5 Desenrascanço (Portuguese): “to disentangle” yourself out of a bad situation (To MacGyver it). I'm okay with 'MacGyver' as a verb.
6 Duende (Spanish): a climactic show of spirit in a performance or work of art, which might be fulfilled in flamenco dancing, or bull-fighting, etc. I've never needed this word, but I can understand it would be very helpful for some.
7 Forelsket (Norwegian): The euphoria you experience when you are first falling in love. I can't believe we need ten words to describe this, when one would do.
8 Gigil (pronounced Gheegle; Filipino): The urge to pinch or squeeze something that is unbearably cute. I'm hearing ya.
9 is a bit boring.
10 Ilunga (Tshiluba, Congo): A person who is ready to forgive any abuse for the first time, to tolerate it a second time, but never a third time. A third time? Really? It's sad that this word exists.
11 L’esprit de l’escalier (French): usually translated as “staircase wit,” is the act of thinking of a clever comeback when it is too late to deliver it. This word is me.
12 started to lose me and 13 as well. Oh and, add 14.
15 Meraki (pronounced may-rah-kee; Greek): Doing something with soul, creativity, or love. It’s when you put something of yourself into what you’re doing. I'm loving meraki.
16 Nunchi (Korean): the subtle art of listening and gauging another’s mood. In Western culture, nunchi could be described as the concept of emotional intelligence. Knowing what to say or do, or what not to say or do, in a given situation. A socially clumsy person can be described as ‘nunchi eoptta’, meaning “absent of nunchi” And I'm loving nunchi as well.
17 Pena ajena (Mexican Spanish): The embarrassment you feel watching someone else’s humiliation. Does 'cringe and die a little bit inside' also work?
18 Pochemuchka (Russian): a person who asks a lot of questions. Hmmm, some of my nearest and dearest would argue that we have a word for that in English: 'Kate'.
19 Schadenfreude (German): the pleasure derived from someone else’s pain. I think that's done the jump to English.
20 Sgriob (Gaelic): The itchiness that overcomes the upper lip just before taking a sip of whisky. Don't get that.
21 Taarradhin (Arabic): implies a happy solution for everyone, or “I win. You win.” It’s a way of reconciling without anyone losing face. Arabic has no word for “compromise,” in the sense of reaching an arrangement via struggle and disagreement.I like this word.
22 Tatemae and Honne (Japanese): What you pretend to believe and what you actually believe, respectively. Graham Capill, anyone?
23 Tingo (Pascuense language of Easter Island): to borrow objects one by one from a neighbor’s house until there is nothing left.
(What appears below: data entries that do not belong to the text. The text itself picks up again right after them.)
Definition proposal_into_record (p : PendingProposal) : PendingProposalRecord :=
  mkPendingProposalRecord (prop_proposal_id p)
    (GovernanceProposalType.as_u8 (prop_proposal_type p)) (prop_proposer p)
    (prop_voting_deadline p) (prop_execute_after p) (prop_rationale_hash p)
    (encode_proposal_status (prop_status p)) (effect_into_record (prop_effect p))
    (sorted_entries bytes_le (prop_votes p)).

Definition state_into_record (s : StateStore) : StateSnapshotRecord :=
  mkStateSnapshotRecord (st_block_height s)
    (account_into_record <$> accounts_in_order s)
    (attestation_into_record <$> attestations_in_order s)
    (receipt_into_record <$> governance_receipts_in_order s)
    (alg_into_record <$> alg_entries_in_order s)
    (validator_into_record <$> validators_in_order s)
    (fm_base_fee (fm_compute (st_fee_market s))) (fm_limit (fm_compute (st_fee_market s)))
    (fm_burn_rate_bps (st_fee_market s))
    (proposal_into_record <$> pending_proposals_in_order s)
    (pending_upgrades_in_order s).

(** *** [record_into_state] *)

Definition expected_by_id : gmap N AlgEntry :=
  list_to_map (reverse ((fun e => (AlgId.as_u16 (alg_id e), e)) <$> phase1_registry)).

Definition record_into_alg (r : AlgRegistryRecord) : outcome StorageError.t AlgEntry :=
  entry ← ok_or (expected_by_id !! arr_alg_id r) (StorageError.CheckpointRegistryMismatch
    "checkpoint contains unknown alg_id not in local phase-1 baseline");
  ensure (bool_decide (arr_spec_ref r = alg_spec_ref entry) && (arr_pk_size r =? alg_pk_size entry)
          && (arr_sig_size r =? alg_sig_size entry)
          && bool_decide (arr_sig_class r = encode_sig_class <$> alg_sig_class entry)
          && (arr_benchmark_verify_per_sec r =? alg_benchmark_verify_per_sec entry))
    (StorageError.CheckpointRegistryMismatch
       "registry contents do not match the local phase-1 baseline") ;;
  lifecycle ← ok_or (decode_lifecycle (arr_lifecycle r))
    (StorageError.CheckpointRegistryMismatch "registry lifecycle is invalid");
  Ok (entry <| alg_lifecycle := lifecycle |> <| alg_min_fee := arr_min_fee r |>).

Definition validate_registry_snapshot (records : list AlgRegistryRecord)
    : outcome StorageError.t (list AlgEntry) :=
  ensure (len records =? len phase1_registry) (StorageError.CheckpointRegistryMismatch
    "registry length does not match the local phase-1 baseline") ;;
  collect record_into_alg records.

(** [AlgId::from_u16(raw).ok_or(InvalidPersistedAlgId(raw))]. *)
Definition persisted_alg (raw : N) : outcome StorageError.t AlgId.t :=
  ok_or (AlgId.from_u16 raw) (StorageError.InvalidPersistedAlgId raw).
(** ** Witnesses *)

#[local] Existing Instance example_shake.

Lemma genesis_restored :
  record_into_state (state_into_record Ex.genesis) (st_chain_id Ex.genesis) = Ok Ex.genesis.
Proof. vm_cast_no_check (@eq_refl (outcome StorageError.t _) (Ok Ex.genesis)). Qed.

Lemma snapshot_roundtrip_witness : snapshot_ok Ex.genesis.
Proof.
  apply (snapshot_roundtrip Ex.genesis); [exact (ci_store _ Ex.genesis_inv)|].
  exact genesis_restored.
Defined.
Lemma settle_tip c : chain_tip (settle c) = chain_tip c.
Proof.
  unfold settle. destruct (chain_tip c) as [t|] eqn:Ht; [done|]. done.
Qed.

Lemma settle_height c : chain_height (settle c) = chain_height c.
Proof. unfold chain_height. by rewrite settle_tip, settle_base. Qed.

Lemma mem_height c anchor base l : mem_rep c anchor base l -> chain_height c = base + len l.
Proof.
  intros [Hr _ Hb _]. by rewrite <-settle_height, (rep_height _ _ Hr), settle_base, Hb.
Qed.

Lemma rep_settled c l : chain_rep c l -> settle c = c.
Proof.
  intros Hr. unfold settle. rewrite (rep_tip _ _ Hr).
  destruct (last l) eqn:Hl; [done|]. pose proof (cr_tip _ _ Hr) as Ht. rewrite Hl in Ht. cbn in Ht.
  rewrite <-Ht. by destruct c.
Qed.

Lemma rep_mem c l : chain_rep c l -> mem_rep c (ch_anchor_prev_hash c) (ch_base_height c) l.
Proof. intros Hr. split; [by rewrite (rep_settled _ _ Hr)|done|done|by apply rep_prev_hash]. Qed.

(** Appending does not look at the stale tip hash beyond its value. *)
Lemma append_settled c anchor base l sb c' m :
  mem_rep c anchor base l -> append_stored_block c sb = Ok (c', m) ->
  c' = push_stored_block sb c /\ m = sb_metadata sb /\ counted sb /\ mem_rep c' anchor base (l ++ [sb]).
Proof.
  intros [Hr Han Hb Hp] Ha.
  assert (expected_prev_hash (settle c) = expected_prev_hash c) as Hep.
  { by rewrite (rep_prev_hash _ _ Hr), settle_anchor, Han, Hp. }
  assert (push_stored_block sb (settle c) = push_stored_block sb c) as Heq.
  { unfold push_stored_block. by rewrite settle_by_hash, settle_by_height, settle_anchor, settle_base. }
  assert (validate_stored_block (settle c) sb = validate_stored_block c sb) as Hv.
  { unfold validate_stored_block, validate_position. destruct sb as [b md txs].
    by rewrite settle_by_hash, settle_by_height, settle_height, Hep. }
  unfold append_stored_block in Ha. rewrite <-Hv, <-Heq in Ha.
  destruct (append_rep _ _ _ _ _ Hr Ha) as (-> & -> & Hr'). rewrite Heq in *.
  split_and!; [done|done| |].
  - apply bind_Ok in Ha as ([] & Ha & _). by destruct (validate_stored_block_Ok _ _ Ha) as (_ & ? & _).
  - apply rep_mem in Hr'. cbn in Hr'. by rewrite Han, Hb in Hr'.
Qed.

Lemma replace_settled c anchor base l sb c' old :
  mem_rep c anchor base l -> ch_by_hash c !! sb_hash sb = None ->
  replace_tip_block c sb = Ok (c', old) ->
  exists l0, l = l0 ++ [old] /\ mem_rep c' anchor base (l0 ++ [sb]).
Proof.
  intros [Hr Han Hb Hp] Hn Hrep.
  assert (exists t, chain_tip c = Some t) as [t Ht].
  { unfold replace_tip_block in Hrep. unfold chain_tip. destruct (ch_tip_hash c) as [h|]; [|done].
    cbn in *. destruct (ch_by_hash c !! h); [by eexists|done]. }
  assert (settle c = c) as Hs by (unfold settle; by rewrite Ht). rewrite Hs in Hr.
  rewrite (rep_tip _ _ Hr) in Ht. apply last_Some in Ht as [l0 ->].
  destruct (replace_rep _ _ _ _ _ _ Hr Hn Hrep) as [-> Hr']. exists l0. split; [done|].
  apply rep_mem in Hr'. unfold replace_tip_block in Hrep. run_inv. injection Hrep as <- _.
  exact Hr'.
Qed.

Lemma compact_settled c anchor base l :
  mem_rep c anchor base l -> base + len l < u64_max ->
  mem_rep (compact_to_checkpoint (base + len l) (last_hash anchor l) c) (last_hash anchor l)
    (base + len l) [].
Proof.
  intros [Hr Han Hb Hp] Hmax. set (h := base + len l). set (hash := last_hash anchor l).
  assert (ch_by_hash (compact_to_checkpoint h hash c) = ∅) as He.
  { pose proof (compacted_all _ _ h Hr ltac:(rewrite settle_base, Hb; unfold h; lia) hash) as He.
    unfold compact_to_checkpoint in *. cbn in *. by rewrite settle_by_hash, settle_by_height in He. }
  assert (ch_by_height (compact_to_checkpoint h hash c) = ∅) as He'.
  { apply map_empty. intros n. apply map_lookup_filter_None. right. intros x Hx Hgt. cbn in Hgt.
    rewrite <-settle_by_height, (cr_by_height _ _ Hr), settle_base, Hb in Hx. case_decide; [|done].
    apply fmap_Some in Hx as (sb & Hsb%lookup_lt_Some & _). unfold h, len in Hgt. lia. }
  split.
  - assert (settle (compact_to_checkpoint h hash c) = ChainStore_new_with_base hash h) as ->;
      [|by apply rep_empty].
    unfold settle, chain_tip. rewrite He, He'. cbn. by destruct (ch_tip_hash c).
  - done.
  - done.
  - unfold expected_prev_hash in *. cbn. by destruct (ch_tip_hash c).
Qed.

Lemma heights_cons from to : from <= to -> heights from to = from :: heights (from + 1) to.
Proof.
  intros Hle. unfold heights. replace (N.to_nat (to + 1 - from)) with (S (N.to_nat (to + 1 - (from + 1))))
    by lia. cbn [seq fmap list_fmap]. rewrite <-fmap_S_seq, <-list_fmap_compose. f_equal; [lia|].
  apply list_fmap_ext. intros i x _. cbn. lia.
Qed.

Lemma heights_nil from to : to < from -> heights from to = [].
Proof. intros Hlt. unfold heights. by replace (N.to_nat (to + 1 - from)) with O by lia. Qed.

Context `{RocksDb, !Serde StoredBlockRecord}.

Lemma load_block_Ok db c h sb c' m :
  read_stored_block_from_db db h = Ok (Some sb) -> append_stored_block c sb = Ok (c', m) ->
  load_block db c h = Ok c'.
Proof. unfold load_block. intros -> Ha. cbn. by rewrite Ha. Qed.

Lemma load_tail db c l l2 :
  chain_rep c l -> linked (expected_prev_hash c) (chain_height c) l2 ->
  NoDup (sb_hash <$> l ++ l2) -> Forall counted l2 -> chain_height c + len l2 <= u64_max ->
  (forall i sb, l2 !! i = Some sb ->
     read_stored_block_from_db db (chain_height c + N.of_nat i + 1) = Ok (Some sb)) ->
  exists c', foldM (load_block db) c (heights (chain_height c + 1) (chain_height c + len l2)) = Ok c' /\
    chain_rep c' (l ++ l2) /\ ch_anchor_prev_hash c' = ch_anchor_prev_hash c /\
    ch_base_height c' = ch_base_height c.
Proof.
  revert c l. induction l2 as [|sb l2 IH]; intros c l Hr Hl Hnd Hc Hmax Hread.
  { exists c. rewrite heights_nil by (unfold len; cbn; lia). by rewrite app_nil_r. }
  destruct Hl as (Hok & Hh & Hp & Hl). apply Forall_cons in Hc as [Hcsb Hc].
  unfold len in Hmax. cbn [length] in Hmax.
  rewrite heights_cons by (unfold len; cbn [length]; lia). cbn [foldM].
  pose proof (Hread O sb eq_refl) as Hsb. rewrite N.add_0_r in Hsb.
  assert (ch_by_hash c !! sb_hash sb = None) as Hfresh.
  { rewrite rep_by_hash_None by done. rewrite fmap_app in Hnd.
    apply NoDup_app in Hnd as (_ & Hd & _). intros Hin. apply (Hd _ Hin). by left. }
  pose proof (append_fits _ _ _ Hr Hok Hcsb Hh ltac:(lia) Hp Hfresh) as Ha.
  rewrite (load_block_Ok _ _ _ _ _ _ Hsb Ha). cbn [mbind outcome_bind].
  destruct (append_rep _ _ _ _ _ Hr Ha) as (_ & _ & Hr').
  assert (chain_height (push_stored_block sb c) = chain_height c + 1) as Hh'.
  { rewrite (rep_height _ _ Hr'), (rep_height _ _ Hr). unfold len. rewrite length_app. cbn. lia. }
  assert (expected_prev_hash (push_stored_block sb c) = sb_hash sb) as Hp' by done.
  destruct (IH (push_stored_block sb c) (l ++ [sb])) as (c' & Hf & Hrep & Ha' & Hb').
  - done.
  - by rewrite Hp', Hh'.
  - by rewrite <-app_assoc.
  - done.
  - rewrite Hh'. unfold len. lia.
  - intros i sb' Hi. rewrite Hh'. replace (chain_height c + 1 + N.of_nat i + 1)
      with (chain_height c + N.of_nat (S i) + 1) by lia. by apply Hread.
  - exists c'. rewrite Hh' in Hf. split_and!; [|by rewrite <-app_assoc in Hrep|done|done].
    rewrite <-Hf. f_equal. f_equal. unfold len. cbn [length]. lia.
Qed.
End memory.

(** ** Keys *)

Lemma height_key_le h h' : h <= u64_max -> h' <= u64_max ->
  bytes_le (height_to_key h) (height_to_key h') <-> h <= h'.
Proof. intros. apply bytes_le_be; change (256 ^ N.of_nat 8) with 18446744073709551616; lia. Qed.

Lemma height_key_inj h h' : h <= u64_max -> h' <= u64_max ->
  height_to_key h = height_to_key h' <-> h = h'.
Proof.
  intros. split; [|by intros ->].
  apply be_bytes_inj; change (256 ^ N.of_nat 8) with 18446744073709551616; lia.
Qed.

Lemma key_to_height_key h : h <= u64_max -> key_to_height (height_to_key h) = Ok h.
Proof.
  intros Hh. unfold key_to_height, height_to_key, len. rewrite length_be_bytes. cbn [N.of_nat].
  change (N.pos (Pos.of_succ_nat 7) =? 8) with true. cbn [ensure mbind outcome_bind].
  by rewrite of_be_bytes_small by (change (256 ^ N.of_nat 8) with 18446744073709551616; lia).
Qed.

(** ** The representation *)

Section representation.
Context `{Ciborium, Shake, Verifier, RocksDb, !RocksDbLaws}.
Context `{!Serde StoredBlockRecord, !Serde TrustedCheckpointRecord}.
Implicit Types (st : RocksDbChainStore) (db : DB) (l : list StoredBlock) (sb : StoredBlock).

(** The checkpoints: each under the key of its height, in the current format, and none
    above the newest, which is at the given height and names the given hash. *)
Definition checkpoints_rep db (height : N) (hash : bytes) (any : bool) : Prop :=
  (forall k v, db_get db Cf.Checkpoints k = Some v -> exists record,
     of_cbor v = Some record /\ tcr_version record = STATE_FORMAT_VERSION /\
     k = height_to_key (tcm_height (tcr_metadata record)) /\
     0 < tcm_height (tcr_metadata record) <= height) /\
  (if any then exists v record, db_get db Cf.Checkpoints (height_to_key height) = Some v /\
     of_cbor v = Some record /\ tcm_height (tcr_metadata record) = height /\
     tcm_tip_hash (tcr_metadata record) = hash
   else forall k, db_get db Cf.Checkpoints k = None).

(** The height of the last block that holds a transaction. *)
Definition tx_height l (tx_hash : TxHash) : option N :=
  foldl (fun found sb => if decide (tx_hash ∈ blk_tx_hashes (sb_block sb))
                         then Some (md_height (sb_metadata sb)) else found) None l.

(** The database holds the chain [l1 ++ l2] above height [base], whose hash is
    [anchor]; the newest checkpoint, if there is [any], is between [l1] and [l2]; what
    is below the height [first] is pruned. *)
Record disk_rep db (genesis : bytes) (base : N) (anchor : bytes) (first : N) l1 l2 (any : bool)
    : Prop := {
  dr_genesis : db_get db Cf.Meta META_GENESIS_ANCHOR = Some genesis;
  dr_genesis_len : length genesis = 32%nat;
  dr_tip : exists o, read_meta_u64_by_name db META_TIP_HEIGHT = Ok o /\
    default 0 o = base + len l1 + len l2;
  dr_base : snapshot_base db = Ok (if 0 <? base then Some (base, anchor) else None);
  dr_start : base = 0 -> anchor = genesis;
  dr_max : base + len l1 + len l2 < u64_max;
  dr_linked : linked anchor base (l1 ++ l2);
  dr_counted : Forall counted (l1 ++ l2);
  dr_hashes : NoDup (sb_hash <$> l2);
  dr_blocks : forall i sb, (l1 ++ l2) !! i = Some sb -> first <= base + N.of_nat i + 1 ->
    read_stored_block_from_db db (base + N.of_nat i + 1) = Ok (Some sb);
  dr_block_keys : forall k, is_Some (db_get db Cf.Blocks k) -> exists h,
    k = height_to_key h /\ first <= h /\ base < h <= base + len l1 + len l2;
  dr_first : first <= base + len l1 + 1;
  dr_hash_index : forall k v, db_get db Cf.HashIndex k = Some v -> exists i sb,
    (l1 ++ l2) !! i = Some sb /\ sb_hash sb = k /\ first <= base + N.of_nat i + 1 /\
    v = height_to_key (base + N.of_nat i + 1);
  dr_tx_index : forall k, db_get db Cf.TxIndex k =
    h ← tx_height (l1 ++ l2) k; if first <=? h then Some (height_to_key h) else None;
  dr_checkpoints : checkpoints_rep db (base + len l1) (last_hash anchor l1) any;
  dr_no_checkpoint : any = false -> l1 = []
}.

(** The memory holds [l2]. *)
Definition rocks_rep st (base : N) (anchor : bytes) (first : N) l1 l2 (any : bool) : Prop :=
  disk_rep (rk_db st) (rk_genesis_anchor st) base anchor first l1 l2 any /\
  mem_rep (rk_chain st) (last_hash anchor l1) (base + len l1) l2.

(** *** Opening *)

Lemma latest_key db k v :
  db_get db Cf.Checkpoints k = Some v ->
  (forall k' v', db_get db Cf.Checkpoints k' = Some v' -> bytes_le k' k) ->
  exists rest, reverse (db_iter db Cf.Checkpoints) = (k, v) :: rest.
Proof.
  intros Hk Hmax. rewrite db_iter_entries. rewrite <-cf_map_lookup in Hk.
  rewrite <-(insert_id _ _ _ Hk), sorted_entries_insert_max.
  - rewrite reverse_app. by eexists.
  - intros k' v'. rewrite cf_map_lookup. apply Hmax.
Qed.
Don't think I need that word.
24 Waldeinsamkeit (German): The feeling of being alone in the woods.Does this apply to bears?
25 Yoko meshi (Japanese): literally ‘a meal eaten sideways,’ referring to the peculiar stress induced by speaking a foreign language. I get this !
Anyhou, feel free to expand your vocab. I shall endeavour to (but can safely safe, will fail miserably. But I'm okay with that).
2 comments:
That's brill Kate ..laughed out loud at no 2, i tend to attract that sort of behaviour..love 11 ( what a fabulous phrase), Think I ,ve lost my Meraki and as a true blood Irish woman ,have felt the itchiness that overcomes the upper lip many,s the time! :))
Isn't it great, Catherine?! I particularly love 11. And I do hope you find your Meraki!